Ardigen, an artificial intelligence (AI) specialist aiming to advance precision medicine, has announced its support for the Joint Undertaking in Morphological Profiling-Cell Painting (JUMP-CP) Consortium.
The consortium of 10 pharmaceutical companies and two non-profit research organisations including the Broad Institute of MIT and Harvard, is focused on creating data, validation, and technical know-how to transform drug discovery with Cell Painting technology.
The JUMP-CP Consortium’s aim is to validate and scale up image-based drug discovery strategies by creating the world’s largest public cell imaging data set corresponding to both genetic and chemical perturbations. This valuable public resource brings with it hope of reducing the major bottleneck in drug discovery: determining the mechanism of action for drug candidates. Other significant applications include predicting compounds’ activity and toxicity, as well as matching drugs to disease states.
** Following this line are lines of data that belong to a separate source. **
(** * STL_Comparinator: mesh normalisation and comparative metrics

    A shallow embedding of [src/compare.js] and of the orientation and
    normalisation code of [src/viewer.js], together with the parts of the
    three.js classes they call ([Vector3], [Box3], [Matrix4],
    [BufferGeometry]).

    Numbers.  A JavaScript number is modelled as a real number or one of the
    three special values [Infinity], [-Infinity] and [NaN].  Arithmetic on
    finite values is exact: rounding, overflow and the sign of zero are not
    part of the model.  Division by zero and the arithmetic of the special
    values follow IEEE 754 with every zero read as [+0].

    Objects.  Geometries are mutable objects shared between the viewer's
    variables and its meshes, so the viewer state carries a store of
    geometries addressed by location. *)

From Stdlib Require Import Reals Lra Lia String List.
From stdpp Require Import gmap.

Local Open Scope R_scope.

(* ================================================================== *)
(** * JavaScript numbers *)
(* ================================================================== *)

#[global] Instance Rlt_decision (a b : R) : Decision (a < b) := Rlt_dec a b.
#[global] Instance Req_decision : EqDecision R := Req_dec_T.

Module JS.

Inductive number : Type :=
| Num (r : R)
| Infinity
| NegInfinity
| NaN.

(** The sign of a finite value; zero is its own class. *)
Definition sign (r : R) : comparison :=
  if decide (0 < r) then Gt else if decide (r < 0) then Lt else Eq.

(** Unary minus. *)
Definition neg (a : number) : number :=
  match a with
  | Num r => Num (- r)
  | Infinity => NegInfinity
  | NegInfinity => Infinity
  | NaN => NaN
  end.

(** [a + b] *)
Definition add (a b : number) : number :=
  match a, b with
  | NaN, _ | _, NaN => NaN
  | Num r, Num s => Num (r + s)
  | Infinity, NegInfinity | NegInfinity, Infinity => NaN
  | Infinity, _ | _, Infinity => Infinity
  | NegInfinity, _ | _, NegInfinity => NegInfinity
  end.
(** One turn of the loop.  [inr] is an exception leaving the loop, with the
    state it leaves behind. *)
Definition loop_body (query : pystr) (s : loop_state) (result : candidate)
    : loop_state + exn * loop_state :=
  let '(fact_check, c) :=
    _verify_single_result fromisoformat_year (checker s) (fields result) query in
  match annotation fact_check with
  | Some note =>
      match assign result (u "_fact_check") note with
      | Ok annotated =>
          inl {| verified_results := verified_results s ++ [annotated];
                 verification_stats :=
                   (if is_verified fact_check then count_verified else count_suspicious)
                     (verification_stats s);
                 checker := c;
                 visited := visited s ++ [annotated] |}
      | Err e =>
          inr (e, {| verified_results := verified_results s;
                     verification_stats := verification_stats s;
                     checker := c;
                     visited := visited s |})
      end
  | None =>
      inl {| verified_results := verified_results s;
             verification_stats := count_filtered (verification_stats s);
             checker := _log_suspicious_entry c (fields result) (issues fact_check);
             visited := visited s ++ [plain (fields result)] |}
  end.

(** The [for] loop: how it ended, and the results it had not reached. *)
Fixpoint loop (query : pystr) (s : loop_state) (results : list candidate)
    : (loop_state + exn * loop_state) * list candidate :=
  match results with
  | [] => (inl s, [])
  | result :: results' =>
      match loop_body query s result with
      | inl s' => loop query s' results'
      | inr failure => (inr failure, results)
      end
  end.

(** What a call leaves behind: the list it returns, the checker, the
    statistics line it logged, and the exception its [except] caught. *)
Record outcome := {
  returned : list record;
  checker_after : Checker;
  logged_stats : option stats;
  caught : option exn
}.

Definition verify_results (c : Checker) (results : list candidate) (original_query : pystr)
    : outcome :=
  match results with
  | [] =>
      {| returned := []; checker_after := c; logged_stats := None; caught := None |}
  | _ :: _ =>
      let start := {| verified_results := [];
                      verification_stats :=
                        {| total := length results; verified := 0;
                           suspicious := 0; filtered := 0 |};
                      checker := c;
                      visited := [] |} in
      match loop original_query start results with
      | (inl s, _) =>
          {| returned :=
               match verified_results s with
               | [] => []
               | first :: others =>
                   set_item (u "_verification_stats")
                            (VerificationStats (verification_stats s)) first :: others
               end;
             checker_after := checker s;
             logged_stats := Some (verification_stats s);
             caught := None |}
      | (inr (e, s), unreached) =>
          (* [return results]: the list that was passed in, whose objects
             the loop has already written into *)
          {| returned := visited s ++ map (fun r => plain (fields r)) unreached;
             checker_after := checker s;
             logged_stats := None;
             caught := Some e |}
      end
  end.

End Batch.

(** *** [clear_suspicious_entries]

    [UPDATE suspicious_entries SET resolved = TRUE]: every row is marked;
    without a database, or when the statement fails, nothing changes. *)

Definition resolve (row : SuspiciousRow) : SuspiciousRow :=
  {| entry_data := entry_data row;
     suspicion_reason := suspicion_reason row;
     resolved := true |}.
Ardigen’s primary scope of research within the JUMP-CP Consortium is aimed at improving the predictive power of the JUMP-CP data by expanding the applicability domain of machine learning models that predict assay activity based on Cell Painting images. Another important contribution of Ardigen is to facilitate the JUMP-CP data exploration by providing a web application that allows scientists to easily search for similarities between various phenotypes and the corresponding genetic and chemical perturbations.